━━━━━ Material supplied ━━━━━

(* ===== verification/KernProps.v ===== *)
(** * Properties of the running kernel

    What holds in every state the kernel gets to from [kernel_main] on, whatever the
    programs do: the steps are those of KernTraps.v. *)

From Stdlib Require Import String.
From S2P Require Import Prelude KString Path Pmm Pipe UserCopy Inode BlockCache PageCache FsIo TaskDefs Signal Mmu Vma Vm VmInv Fs FsInit FsData FsProps Proc Elf ProcInv ProcVm ProcOps ProcSteps ProcTerm ProcBoot Kern Syscall Trap KernFs KernInv KernCalls KernTraps.

(** ** The whole kernel *)

Section Kernel.
Context {D E N : Type} `{!BlockDrivers D, !DiskInventory D, !Ext4Ops D E, !SocketOps N, !Machine N, !Interrupts D N, !Startup D N}.
Context `{!Ext4Names D E (ktasks (kio N)), !Ext4Tools D E (ktasks (kio N)), !Ext4Timer D E (ktasks (kio N))}.
Context `{!Ext4Quiet D E N, !TimerQuiet D E N}.
Abbreviation st := (fsys D E (ktasks (kio N))).

(** C2: no wakeup is lost. From [kernel_main] on, over any sequence of traps, as long
    as reads have a buffer that can be written and nobody who waits for its own
    process group is moved to another one: a task waiting for a child has no exited
    child that its filter matches; a task waiting to read from a pipe has a pipe that
    is empty and still has a writer; and a task waiting to write has one that is full
    and still has a reader. *)
Theorem no_lost_wakeup (f : st) wi w :
  reachable_fair f -> get_tasks (f_sys f) !! wi = Some w -> state w = TASK_WAITING ->
  match wait_kind (t_wait w) with
  | WAIT_CHILD => forall ci c, get_tasks (f_sys f) !! ci = Some c -> state c = TASK_ZOMBIE ->
      task_wait_matches_filter w c (wait_pid (t_wait w)) = false
  | WAIT_PIPE_READ => exists p q, wait_obj (t_wait w) = Some p /\ get_pipes (f_sys f) !! p = Some q /\
      count q = 0 /\ 0 < ends false p (get_tasks (f_sys f))
  | WAIT_PIPE_WRITE => exists p q, wait_obj (t_wait w) = Some p /\ get_pipes (f_sys f) !! p = Some q /\
      count q = PIPE_CAPACITY /\ 0 < ends true p (get_tasks (f_sys f))
  | _ => True
  end.
Proof.
  intros H Hw Hs. destruct (kernel_good True f H) as [G _]. pose proof (pi_wait _ _ _ _ _ _ G I) as W.
  pose proof (pi_ends _ _ _ _ _ _ G) as Ed. destruct (wait_kind (t_wait w)) eqn:Hk; [done| | | |done].
  - intros ci c Hc Hz. exact (wi_child _ _ _ W wi ci w c Hw Hc (fun f => f) Hs Hk Hz).
  - destruct (wi_read _ _ _ W wi w Hw Hs Hk) as (p & Ho & [?|(q & Hq & _ & Hc & Hwr)]); [done|]. exists p, q.
    pose proof (ei_refs _ _ Ed false p q Hq) as R. unfold x0 in R. simpl in R. split_and!; try done. unfold get_tasks. lia.
  - destruct (wi_write _ _ _ W wi w Hw Hs Hk) as (p & Ho & [?|(q & Hq & _ & Hc & Hrd)]); [done|]. exists p, q.
    pose proof (ei_refs _ _ Ed true p q Hq) as R. unfold x0 in R. simpl in R. split_and!; try done. unfold get_tasks. lia.
Qed.

(** C3: pipes and descriptors agree. In every state the kernel gets to, whatever the
    programs do, the reader and writer counts of each pipe are the numbers of open
    descriptors, over all tasks, that are its read and write ends; a pipe is in use
    exactly while it has one; and no descriptor names a pipe that is not in the
    table. *)
Theorem pipe_ends_match_descriptors (f : st) p :
  reachable f ->
  match get_pipes (f_sys f) !! p with
  | Some q =>
      readers q = ends true p (get_tasks (f_sys f)) /\ writers q = ends false p (get_tasks (f_sys f)) /\
      (used q = true <-> 0 < ends true p (get_tasks (f_sys f)) + ends false p (get_tasks (f_sys f))) /\ 0 <= count q <= PIPE_CAPACITY
  | None => ends true p (get_tasks (f_sys f)) = 0 /\ ends false p (get_tasks (f_sys f)) = 0
  end.
Proof.
  intros H. destruct (kernel_good False f H) as [G _]. pose proof (pi_ends _ _ _ _ _ _ G) as I.
  destruct (get_pipes (f_sys f) !! p) as [q|] eqn:Hq.
  - pose proof (ei_refs _ _ I true p q Hq) as R. pose proof (ei_refs _ _ I false p q Hq) as W.
    destruct (ei_used _ _ I p q Hq) as (_ & _ & U). pose proof (ei_count _ _ I p q Hq) as C.
    unfold x0 in *. simpl in R, W. rewrite Z.add_0_r in R, W. rewrite R, W in U. done.
  - apply lookup_ge_None in Hq. pose proof (ei_len _ _ I) as L. unfold get_pipes in Hq. rewrite L in Hq.
    pose proof (ei_none _ _ I true p Hq) as R. pose proof (ei_none _ _ I false p Hq) as W.
    unfold x0 in *. rewrite Z.add_0_r in R, W. done.
Qed.

(** C6: address spaces are told apart in the TLB. In every state the kernel gets to,
    also across the rollover of the 8-bit identifiers, two tasks that hold an
    identifier of the current epoch hold different ones, from 1 to 255; a slot that
    is not in use holds none. *)
Theorem asid_isolation (f : st) ti tj t u :
  reachable f -> get_tasks (f_sys f) !! ti = Some t -> get_tasks (f_sys f) !! tj = Some u -> ti <> tj ->
  asid_epoch (t_vm t) = kt_asid_epoch (s_top (f_sys f)) -> asid_epoch (t_vm u) = kt_asid_epoch (s_top (f_sys f)) ->
  asid (t_vm t) <> asid (t_vm u) /\ TASK_ASID_MIN <= asid (t_vm t) <= TASK_ASID_MAX /\ state t <> TASK_UNUSED.
Proof.
  intros H Ht Hu Hne Et Eu. destruct (kernel_good False f H) as [G _]. pose proof (pi_asid _ _ _ _ _ _ G) as A. destruct (ai_next _ A) as [_ Hn].
  pose proof (ai_range _ A ti t Ht Et) as R. pose proof (ai_epoch _ A) as Ep. split_and!; try lia.
  - intros He. apply Hne. exact (ai_uniq _ A ti tj t u Ht Hu Et Eu He).
  - intros Hs. pose proof (ai_unused _ A ti t Ht Hs). lia.
Qed.

(** C12: the task table is sound in every state the kernel gets to: process
    identifiers are positive, below the next one to be given and unique among the
    occupied slots; only the current task is marked as running, and it is; and the
    slots of exited and absent tasks hold no open descriptor. *)
Theorem task_table_sound (f : st) :
  reachable f ->
  (forall ti t, get_tasks (f_sys f) !! ti = Some t -> state t <> TASK_UNUSED -> 0 < pid t < kt_next_pid (s_top (f_sys f))) /\
  (forall ti tj t u, get_tasks (f_sys f) !! ti = Some t -> get_tasks (f_sys f) !! tj = Some u ->
     state t <> TASK_UNUSED -> state u <> TASK_UNUSED -> pid t = pid u -> ti = tj) /\
  (forall ti t, get_tasks (f_sys f) !! ti = Some t -> state t = TASK_RUNNING -> current (f_sys f) = Some ti) /\
  (exists c, current (f_sys f) = Some c /\ state (task_at (f_sys f) c) = TASK_RUNNING) /\
  (forall ti t, get_tasks (f_sys f) !! ti = Some t -> state t = TASK_UNUSED \/ state t = TASK_ZOMBIE ->
     Forall (fun f => fd_used f = false) (fds t)).
Proof.
  intros H. destruct (kernel_good False f H) as [G [c R]]. pose proof (pi_table _ _ _ _ _ _ G) as T.
  split_and!; [exact (tb_pid _ _ T)|exact (tb_uniq _ _ T)|exact (tb_running _ _ T)| |exact (tb_closed _ _ T)].
  exists c. split; [exact (rn_current _ _ R)|exact (rn_state _ _ R)].
Qed.

(** C18: every open descriptor of every task has the object of its kind: a file its
    inode, an end of a pipe its pipe, a socket its socket. *)
Theorem descriptors_typed (f : st) ti t i d :
  reachable f -> get_tasks (f_sys f) !! ti = Some t -> fds t !! i = Some d -> fd_used d = true ->
  match fd_kind d with
  | FD_NONE => True
  | FD_INODE => exists p, fd_inode d = Some p
  | FD_PIPE_R | FD_PIPE_W => exists p q, fd_pipe d = Some p /\ get_pipes (f_sys f) !! p = Some q /\ used q = true
  | FD_SOCKET => exists h, fd_sock d = Some h
  end.
Proof.
  intros H Ht Hd Hu. destruct (kernel_good False f H) as [G _].
  pose proof (Forall_lookup_1 _ _ _ _ (tb_typed _ _ (pi_table _ _ _ _ _ _ G) ti t Ht) Hd Hu) as Ty. unfold fd_typed in Ty.
  assert (P : forall rd p, is_end rd p d = true -> exists q, get_pipes (f_sys f) !! p = Some q /\ used q = true).
  { intros rd p He. destruct (held_pipe x0 v0 None (f_sys f) rd p G) as (q & Hq & _ & Hq'); [|by exists q].
    assert (Ht' : get_tasks (f_sys f) !! ti = Some (task_at (f_sys f) ti)) by by rewrite (task_at_eq _ _ _ Ht).
    pose proof (ends_pos rd p (f_sys f) ti i d Ht') as Hp. rewrite (task_at_eq _ _ _ Ht) in Hp. specialize (Hp Hd He). unfold x0. lia. }
  destruct (fd_kind d) eqn:Hk; [done|exact Ty| | |exact Ty]; destruct Ty as [p Hp]; exists p.
  - destruct (P true p) as (q & Hq & Hq'); [|by exists q]. unfold is_end. rewrite Hu, Hk, Hp. by rewrite !bool_decide_eq_true_2.
  - destruct (P false p) as (q & Hq & Hq'); [|by exists q]. unfold is_end. rewrite Hu, Hk, Hp. by rewrite !bool_decide_eq_true_2.
Qed.


(** So does a program that is interrupted: a timer interrupt ends with a program
    that runs with its saved registers or in the idle loop, any other one with the
    interrupted program, whose registers and task are as before. *)
Theorem interrupts_return (f : st) tf iar ticks :
  reachable f -> in_user tf ->
  match trap_handle_irq tf iar ticks f with
  | Resume r f' => exists n, running (f_sys f') n /\ (r = t_tf (task_at (f_sys f') n) \/ r = Some tf /\ current (f_sys f) = Some n)
  | Panic _ => False
  | Idle f' => idles ticks f'
  end.
Proof.
  intros H Hu. pose proof (kernel_good False f H) as G. destruct (irq_settled (Sx := False) False tf iar ticks f G Hu) as [S|(f' & -> & S)].
  - destruct (trap_handle_irq _ _ _ _); [|done..]. destruct S as (_ & n & R & Hr). exists n. split; [done|by left].
  - destruct G as [_ [c R]]. exists c. split; [by eapply running_same|right]. split; [done|exact (rn_current _ _ R)].
Qed.

End Kernel.
Definition resumed (o : trap_out demo_st) : bool := match o with Resume _ _ => true | _ => false end.
Definition frame_of (o : trap_out demo_st) : option trapframe := match o with Resume r _ => r | _ => None end.
Definition state_of (o : trap_out demo_st) : demo_st := match o with Resume _ f | Panic f | Idle f => f end.

Definition call (nr a0 a1 a2 : Z) : trapframe := set_tf_x trapframe_zero ([a0; a1; a2; 0; 0; 0; 0; 0; nr] ++ replicate 22 0).
Definition svc (tf : trapframe) (f : demo_st) : trap_out demo_st :=
  trap_handle_sync (im_task_addr demo_image) tf 0x54000000 0 0x96000006 [] f.

Definition demo_boot := state_of (boot demo_image demo_power_on).
Definition demo_piped := state_of (svc (call SYS_PIPE 0x7FE000 0 0) demo_boot).
Definition demo_family := state_of (svc (call SYS_FORK 0 0 0) demo_piped).
Definition demo_child := state_of (svc (call SYS_YIELD 0 0 0) demo_family).
Definition demo_full := state_of (svc (call SYS_WRITE 4 0x7FE000 1024) demo_child).
Definition demo_blocked := state_of (svc (call SYS_WRITE 4 0x7FE000 1) demo_full).

(** Init has its own copy of its stack again, after a write to it. *)
Definition demo_ready := state_of (svc (call SYS_PIPE 0x7FE000 0 0) demo_blocked).

(** Init with a socket as descriptor 3; and in a signal handler, which interrupted it
    when x0 was more than 32 bits wide. *)
Definition demo_socket := state_of (svc (call SYS_SOCKET 2 1 0) demo_boot).
Definition in_handler (f : demo_st) : demo_st := on_sys f (fun s => upd_task s 0 (fun t => set_t_sig t
  (set_signal_active (set_signal_saved_tf (t_sig t) (call 0 0x123456789 7 0)) true))).

#[global] Strategy expand [svc demo_boot demo_piped demo_family demo_child demo_full demo_blocked demo_ready].

(** ** What the states are like *)

Definition demo_pipe (f : demo_st) (p : nat) : apipe := match map abs (get_pipes (f_sys f)) !! p with Some (Some a) => a | _ => mk_apipe [] 0 0 end.

Definition pipe_fd_check (f : demo_st) (kind : fd_kind_t) (c : nat) (i : Z) (p : nat) : bool :=
  let d := get_fd (f_sys f) c (Z.to_nat i) in
  bool_decide (current (f_sys f) = Some c) && (0 <=? i) && (i <? Z.of_nat MAX_FDS) && fd_used d && bool_decide (fd_kind d = kind) &&
  bool_decide (fd_pipe d = Some p) && match map abs (get_pipes (f_sys f)) !! p with Some (Some _) => true | _ => false end.

Definition resident_check (f : demo_st) (w : bool) (va n : Z) : bool :=
  forallb (fun k => bool_decide (is_Some (user_pa (f_sys f) w (va + Z.of_nat k)))) (seq 0 (Z.to_nat n)).

Definition demo_checks : list bool := [
  resumed (boot demo_image demo_power_on);
  resumed (svc (call SYS_PIPE 0x7FE000 0 0) demo_boot);
  resumed (svc (call SYS_FORK 0 0 0) demo_piped);
  resumed (svc (call SYS_YIELD 0 0 0) demo_family);
  resumed (svc (call SYS_WRITE 4 0x7FE000 1024) demo_child);
  resumed (svc (call SYS_WRITE 4 0x7FE000 1) demo_full);
  resumed (svc (call SYS_PIPE 0x7FE000 0 0) demo_blocked);
  resumed (trap_handle_irq trapframe_zero TIMER_IRQ [] demo_blocked);
  bool_decide (length (get_tasks (f_sys demo_family)) = MAX_TASKS);
  bool_decide (length (get_tasks (f_sys demo_blocked)) = MAX_TASKS);
  bool_decide (length (get_tasks (f_sys demo_boot)) = MAX_TASKS);
  bool_decide (state (task_at (f_sys demo_blocked) 1) = TASK_WAITING);
  bool_decide (wait_kind (t_wait (task_at (f_sys demo_blocked) 1)) = WAIT_PIPE_WRITE);
  bool_decide (readers <$> get_pipes (f_sys demo_family) !! 0%nat = Some 2);
  bool_decide (writers <$> get_pipes (f_sys demo_family) !! 0%nat = Some 2);
  asid_epoch (t_vm (task_at (f_sys demo_family) 0)) =? kt_asid_epoch (s_top (f_sys demo_family));
  asid_epoch (t_vm (task_at (f_sys demo_family) 1)) =? kt_asid_epoch (s_top (f_sys demo_family));
  (pid (task_at (f_sys demo_family) 0) =? 1) && (pid (task_at (f_sys demo_family) 1) =? 2);
  bool_decide ((fun d => (fd_used d, fd_kind d)) <$> fds (task_at (f_sys demo_family) 1) !! 3%nat = Some (true, FD_PIPE_R));
  pipe_fd_check demo_child FD_PIPE_W 1 4 0 && resident_check demo_child false 0x7FE000 5;
  (0 <? areaders (demo_pipe demo_child 0)) && (Z.of_nat (length (queue (demo_pipe demo_child 0))) =? 0);
  pipe_fd_check demo_ready FD_PIPE_R 0 3 0 && resident_check demo_ready true 0x7FE000 10;
  Z.of_nat (length (queue (demo_pipe demo_ready 0))) =? PIPE_CAPACITY;
  bool_decide (current (f_sys demo_socket) = Some 0%nat);
  fd_used (get_fd (f_sys demo_socket) 0 3);
  bool_decide (fd_kind (get_fd (f_sys demo_socket) 0 3) = FD_SOCKET);
  bool_decide (fd_sock (get_fd (f_sys demo_socket) 0 3) = Some 1);
  bool_decide (user_pa (f_sys demo_socket) false 0xFFFF00000000 = None);
  bool_decide (current (f_sys demo_boot) = Some 0%nat)].

Lemma demo_checked : forallb id demo_checks = true.
Proof. vm_compute. reflexivity. Qed.

Fixpoint all_true (l : list bool) : Prop := match l with [] => True | b :: l => b = true /\ all_true l end.

Lemma demo_facts : all_true demo_checks.
Proof.
  pose proof demo_checked as H. revert H. generalize demo_checks. intros l. induction l as [|b l IH]; [done|].
  cbn [forallb all_true]. intros [H1 H2]%andb_true_iff. split; [exact H1|by apply IH].
Qed.

(** The facts of [demo_checks], by position. *)
Tactic Notation "fact" integer(n) ident(H) :=
  let F := fresh in pose proof demo_facts as F; unfold demo_checks in F; do n (apply proj2 in F); apply proj1 in F; rename F into H.

(** ** The steps *)

Lemma resumed_eq o : resumed o = true -> o = Resume (frame_of o) (state_of o).
Proof. by destruct o. Qed.

Lemma svc_user : from_user 0x54000000.
Proof. by vm_compute. Qed.

Lemma call_u64 (nr a0 a1 a2 : Z) : is_u64 nr -> is_u64 a0 -> is_u64 a1 -> is_u64 a2 -> Forall is_u64 (tf_x (call nr a0 a1 a2)).
Proof.
  intros. change (Forall is_u64 ([a0; a1; a2; 0; 0; 0; 0; 0; nr] ++ replicate 22 0)). apply Forall_app.
  split; [|apply Forall_replicate; unfold is_u64; lia]. repeat (apply Forall_cons; split; [first [done|unfold is_u64; lia]|]). done.
Qed.

(** A call that is fair whatever the state. *)
Definition plain_call (nr : Z) : bool := negb (nr =? SYS_SETPGID) && negb (nr =? SYS_READ).

Lemma svc_step (fair : Prop) (nr a0 a1 a2 : Z) (f : demo_st) :
  (fair -> plain_call nr = true) -> is_u64 nr -> is_u64 a0 -> is_u64 a1 -> is_u64 a2 ->
  resumed (svc (call nr a0 a1 a2) f) = true -> kstep fair demo_image f (state_of (svc (call nr a0 a1 a2) f)).
Proof.
  intros Hp Hn H0 H1 H2 Hr. apply (ks_sync fair demo_image f (call nr a0 a1 a2) 0x54000000 0 0x96000006 [] (frame_of (svc (call nr a0 a1 a2) f))).
  - by apply call_u64.
  - apply svc_user.
  - intros Hf _. specialize (Hp Hf). unfold plain_call in Hp. split; [split|]; intros Hc; change (nr = SYS_READ) in Hc || change (nr = SYS_SETPGID) in Hc; lia.
  - by apply (resumed_eq (svc (call nr a0 a1 a2) f)).
Qed.
Lemma near_mean_all (y : Z) : near_mean y = true.
Proof.
  assert (Hn : forall (n : nat) (y0 : Z),
             near_mean (y0 + 400 * Z.of_nat n) = near_mean y0).
  { induction n as [|n IH]; intros y0.
    - f_equal. lia.
    - replace (y0 + 400 * Z.of_nat (S n)) with (y0 + 400 * Z.of_nat n + 400)
        by lia.
      rewrite near_mean_period. apply IH. }
  assert (Hc : forall y0, 0 <= y0 < 400 -> near_mean y0 = true).
  { intros y0 Hy.
    apply (holds_from_spec 9 0 near_mean); [vm_compute; reflexivity|].
    change (2 ^ Z.of_nat 9) with 512. lia. }
  pose proof (Z.div_mod y 400 ltac:(lia)) as Hdm.
  pose proof (Z.mod_pos_bound y 400 ltac:(lia)) as Hb.
  destruct (Z.le_gt_cases 0 (y / 400)) as [Hk | Hk].
  - replace y with (y mod 400 + 400 * Z.of_nat (Z.to_nat (y / 400))) by lia.
    rewrite Hn. apply Hc, Hb.
  - rewrite <- (Hn (Z.to_nat (- (y / 400))) y).
    replace (y + 400 * Z.of_nat (Z.to_nat (- (y / 400)))) with (y mod 400)
      by lia.
    apply Hc, Hb.
Qed.

Lemma near_mean_bounds (y : Z) :
  146097 * (y - 1971) <= 400 * DayFromYear y <= 146097 * (y - 1969).
Proof.
  pose proof (near_mean_all y) as H. unfold near_mean in H. cbv zeta in H.
  apply andb_true_iff in H as [H1 H2]. lia.
Qed.

(** [YearFromDay d] is the year day [d] falls in, as ECMAScript defines
    [YearFromTime]. *)
Lemma YearFromDay_spec (d : Z) :
  DayFromYear (YearFromDay d) <= d < DayFromYear (YearFromDay d + 1).
Proof.
  unfold YearFromDay. cbv zeta.
  pose proof (Z.div_mod (400 * d) 146097 ltac:(lia)) as Hdm.
  pose proof (Z.mod_pos_bound (400 * d) 146097 ltac:(lia)) as Hb.
  set (e := 1970 + 400 * d / 146097) in *.
  assert (He : 146097 * (e - 1970) <= 400 * d < 146097 * (e - 1969))
    by (unfold e; lia).
  pose proof (near_mean_bounds (e - 1)) as Hm1.
  pose proof (near_mean_bounds (e + 2)) as Hp2.
  destruct (Z.ltb_spec d (DayFromYear e)).
  - replace (e - 1 + 1) with e by lia. lia.
  - destruct (Z.leb_spec (DayFromYear (e + 1)) d).
    + replace (e + 1 + 1) with (e + 2) by lia. lia.
    + lia.
Qed.

Section DateFacts.
Variable E : engine.

(** [d.setDate(d.getDate() + k)] moves [d] by [k] days. *)
Lemma setDate_relative (t k : Z) :
  setDate E (Some t) (Some (DateFromTime (LocalTime E t) + k))
  = TimeClip (t + k * msPerDay).
Proof.
  unfold setDate. rewrite MakeDay_DateFromTime.
  f_equal. unfold UTC, MakeDate, LocalTime.
  pose proof (Day_decompose (t + LocalTZA E)). lia.
Qed.

(** [d.setHours(h, m, s, ms)] keeps the local day of [d]. *)
Lemma setHours_local (t h m s ms : Z) :
  setHours E (Some t) h m s ms
  = TimeClip (t - TimeWithinDay (LocalTime E t) + MakeTime h m s ms).
Proof.
  unfold setHours. f_equal. unfold UTC, MakeDate, LocalTime.
  pose proof (Day_decompose (t + LocalTZA E)). lia.
Qed.

Lemma WeekDay_range (t : Z) : 0 <= WeekDay t < 7.
Proof. unfold WeekDay. apply Z.mod_pos_bound. reflexivity. Qed.

Lemma startOfWeek_value (r : Z) :
  ordinary_date r -> startOfWeek E (Some r) = Some (week_start E r).
Proof.
  intros Hr. unfold ordinary_date in Hr.
  unfold startOfWeek, getDay, getDate. cbn [option_map lift2].
  pose proof (WeekDay_range (LocalTime E r)) as Hw.
  rewrite Z.rem_mod_nonneg by lia.
  pose proof (Z.mod_pos_bound (WeekDay (LocalTime E r) + 6) 7 eq_refl) as Hk.
  unfold week_start; cbv zeta.
  generalize dependent ((WeekDay (LocalTime E r) + 6) mod 7).
  intros k Hk.
  replace (DateFromTime (LocalTime E r) - k)
    with (DateFromTime (LocalTime E r) + - k) by lia.
  rewrite setDate_relative.
  rewrite TimeClip_in_range by (unfold msPerDay, maxTime in *; lia).
  rewrite setHours_local.
  unfold LocalTime at 1.
  replace (r + - k * msPerDay + LocalTZA E)
    with (r + LocalTZA E + - k * msPerDay) by lia.
  rewrite TimeWithinDay_shift.
  pose proof (Day_decompose (r + LocalTZA E)) as [_ Ht].
  rewrite TimeClip_in_range
    by (unfold MakeTime, msPerDay, maxTime in *; lia).
  f_equal. unfold LocalTime, MakeTime. lia.
Qed.

Lemma week_start_local (r : Z) :
  LocalTime E (week_start E r)
  = (Day (LocalTime E r) - (WeekDay (LocalTime E r) + 6) mod 7) * msPerDay.
Proof.
  unfold week_start, LocalTime.
  pose proof (Day_decompose (r + LocalTZA E)). lia.
Qed.

Lemma endOfWeek_value (r : Z) :
  ordinary_date r ->
  endOfWeek E (Some r) = Some (week_start E r + 7 * msPerDay - 1).
Proof.
  intros Hr. unfold endOfWeek. rewrite (startOfWeek_value r Hr).
  unfold ordinary_date in Hr.
  unfold getDate. cbn [option_map lift2].
  rewrite setDate_relative.
  pose proof (WeekDay_range (LocalTime E r)) as Hw.
  pose proof (Z.mod_pos_bound (WeekDay (LocalTime E r) + 6) 7 eq_refl) as Hk.
  pose proof (Day_decompose (LocalTime E r)) as [_ Ht].
  assert (Hs : r - 7 * msPerDay < week_start E r <= r)
    by (unfold week_start; cbv zeta; unfold msPerDay in *; lia).
  rewrite TimeClip_in_range by (unfold msPerDay, maxTime in *; lia).
  rewrite setHours_local.
  replace (LocalTime E (week_start E r + 6 * msPerDay))
    with (LocalTime E (week_start E r) + 6 * msPerDay)
    by (unfold LocalTime; lia).
  rewrite TimeWithinDay_shift, week_start_local.
  unfold TimeWithinDay. rewrite Z.mod_mul by discriminate.
  rewrite TimeClip_in_range
    by (unfold MakeTime, msPerDay, maxTime in *; lia).
  f_equal. unfold MakeTime, msPerDay. lia.
Qed.
End DateFacts.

━━━━━

## What is expected
Please determine how many lines in the entries contain the word "gets" and reply with that figure alone.

## Completed exercise
4